How will it feel for a side to make it to the last four stage of International Cricket Council (ICC) World Cup on five occasions, without being part of the final even once? The angst and sorrow written on the face of Quinton de Kock as he trudged back to the pavilion from the ground, after his side lost the semifinal to Australia at the Eden Gardens in Kolkata summarised the feelings of his nation. As the team that finished at second place at the completion of league matches, where they had defeated the Aussies in a convincing manner, the Proteas might have fancied their chances when the two sides met again. But fortune did not favour the Temba Bavuma-led team as Australia got the better of them in a closely fought encounter.

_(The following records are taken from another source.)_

(* ===== verification/Engine.v ===== *)
(** * Engine: the model registry and the generation engine

    [crates/justapi-inference/src/engine.rs]: models registered by name and
    direct generation.  The compute device and the thread a generation runs on
    are left out: [generate] gives the tokens its channel receives. *)

From S2P Require Import Prelude F32 Model SpecDecode SpecDecodeTree.

(** [Arc<dyn Model>]: the methods of a model. *)
Record DynModel := mk_dyn {
  dyn_vocab_size : Z;
  dyn_generate : list Z → SamplingParams → Sink → gen FinishReason;
  dyn_forward_logits : list Z → outcome (list f32) }.

#[export] Instance DynModel_Model : Model DynModel := {|
  Model.vocab_size := dyn_vocab_size;
  Model.generate := dyn_generate;
  Model.forward_logits := dyn_forward_logits |}.

Definition dyn {M} `{!Model M} (m : M) : DynModel :=
  mk_dyn (vocab_size m) (generate m) (forward_logits m).

Inductive ModelSource := MockSource | RealSource (path : string).

Record RegistryEntry := mk_entry { re_model : DynModel; re_source : ModelSource }.

Abbreviation ModelRegistry := (gmap string RegistryEntry).

Module ModelRegistry.

Definition register (name : string) (m : DynModel) (src : ModelSource) (r : ModelRegistry)
    : ModelRegistry := <[name := mk_entry m src]> r.
Definition get (name : string) (r : ModelRegistry) : option DynModel := re_model <$> r !! name.
Definition list (r : ModelRegistry) : list string := (map_to_list r).*1.
Definition len (r : ModelRegistry) : nat := size r.
Definition is_empty (r : ModelRegistry) : bool := Nat.eqb (size r) 0.

End ModelRegistry.

Record Engine := mk_engine { registry : ModelRegistry }.

(** [crate::DEFAULT_MOCK_VOCAB] *)
Definition DEFAULT_MOCK_VOCAB : Z := 32000.

Module Engine.

Definition new : Engine := mk_engine ∅.

Definition register (name : string) (m : DynModel) (e : Engine) : Engine :=
  mk_engine (ModelRegistry.register name m MockSource (registry e)).

Definition get (name : string) (e : Engine) : option DynModel :=
  ModelRegistry.get name (registry e).

Definition register_mock (name : string) (e : Engine) : MockModel * Engine :=
  let m := MockModel.new DEFAULT_MOCK_VOCAB in (m, register name (dyn m) e).

Definition register_speculative `{Entropy} (name : string) (target draft : DynModel)
    (gamma : nat) (seed : Z) (e : Engine) : Engine :=
  register name (dyn (mk_speculative target (mk_spec_config gamma draft seed))) e.

Definition register_tree_speculative `{Entropy} (name : string) (target draft : DynModel)
    (gamma branch : nat) (seed : Z) (e : Engine) : Engine :=
  register name (dyn (mk_tree_speculative target draft gamma branch seed)) e.

(** The build without the feature [real]. *)
Definition load (name path : string) (e : Engine) : option ModelError * Engine :=
  (Some (FeatureRequired "real"), e).

(** The tokens sent on the channel; the receiver is kept open. *)
Definition generate (name : string) (prompt : list Z) (params : SamplingParams) (e : Engine)
    : ModelError + (list GeneratedToken * outcome FinishReason) :=
  match ModelRegistry.get name (registry e) with
  | None => inl (NotFound name)
  | Some m => inr (Model.generate m prompt params (λ _ _, true) [])
  end.

Definition list_models (e : Engine) : list string := ModelRegistry.list (registry e).

Definition model_source (name : string) (e : Engine) : option ModelSource :=
  re_source <$> registry e !! name.

End Engine.

(** ** The theorems *)

Lemma get_registered name m e :
  Engine.get name (Engine.register name m e) = Some m.
Proof.
  unfold Engine.get, ModelRegistry.get. simpl. unfold ModelRegistry.register.
  by rewrite lookup_insert_eq.
Qed.

(** Serving a model through tree speculation is transparent.  An engine where
    the target is registered with a draft model streams, for every greedy
    request, exactly the tokens of plain decoding with the target; other models
    of the engine answer as before. *)
Theorem tree_speculative_transparent `{Entropy} name target draft gamma branch seed e prompt params :
  greedy params → total_model target → total_model draft →
  let e' := Engine.register_tree_speculative name target draft gamma branch seed e in
  Engine.generate name prompt params e'
    = inr (plain_generate target params (λ _ _, true) prompt seed []) ∧
  ∀ name', name' ≠ name → Engine.generate name' prompt params e' = Engine.generate name' prompt params e.
Proof.
  intros Hg Ht Hd e'. split.
  - unfold Engine.generate. change (ModelRegistry.get name (registry e')) with (Engine.get name e').
    unfold e', Engine.register_tree_speculative. rewrite get_registered. f_equal.
    set (st := mk_spec prompt 0 (AcceptanceStats.with_tree_branch (Z.of_nat branch))
                 (seed_from_u64 seed)).
    assert (left_over params st = Z.to_nat (max_tokens params)) as Hl
      by (unfold left_over; simpl; f_equal; lia).
    unfold plain_generate. rewrite <- Hl.
    change prompt with (context st) at 2.
    rewrite <- (tree_loop_plain target draft params (λ _ _, true) Hg Ht Hd
                  (Z.to_nat (max_tokens params)) gamma branch st (seed_from_u64 seed))
      by (rewrite Hl; lia).
    done.
  - intros name' Hne. unfold Engine.generate, ModelRegistry.get. simpl.
    unfold ModelRegistry.register. by rewrite lookup_insert_ne.
Qed.

Lemma tree_speculative_transparent_witness :
  let H := ex_entropy in
  let e := (Engine.register_mock "base" Engine.new).2 in
  let e' := Engine.register_tree_speculative "fast" (dyn (mk_mock 8)) (dyn (mk_mock 3)) 2 2 0 e in
  Engine.generate "fast" [2]%Z (zero_params 4 [5]%Z) e'
    = inr (plain_generate (dyn (mk_mock 8)) (zero_params 4 [5]%Z) (λ _ _, true) [2]%Z 0 []).
Proof.
  refine (proj1 (@tree_speculative_transparent ex_entropy "fast" (dyn (mk_mock 8))
    (dyn (mk_mock 3)) 2 2 0%Z _ [2]%Z (zero_params 4 [5]%Z) eq_refl _ _)).
  - exact (mock_total 8 (conj eq_refl eq_refl)).
  - exact (mock_total 3 (conj eq_refl eq_refl)).
Defined.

What happens to South Africa in knockout matches of the World Cup? A look at their record in this championship will tell us that they have been destiny’s step child in almost all editions after they entered the fray in 1992. They were a last-minute entrant as their return to international cricket took place only a few months before World Cup 1992 took off. But the side did not show any sign of rustiness or inexperience as they marched into semifinals, defeating along the way Australia, the West Indies, Pakistan, England and India. Their semifinal against England was evenly poised with the side needing 22 runs from 13 balls when rain interrupted the proceedings. The quixotic rule that was in application during this tournament judged that South Africa were eligible for facing only one more ball though interruption was for 12 minutes and light was good enough for play to continue longer. Entire cricket world agreed that South Africa got a raw deal on account of this rule and many tears were shed at their mode of exit in this manner.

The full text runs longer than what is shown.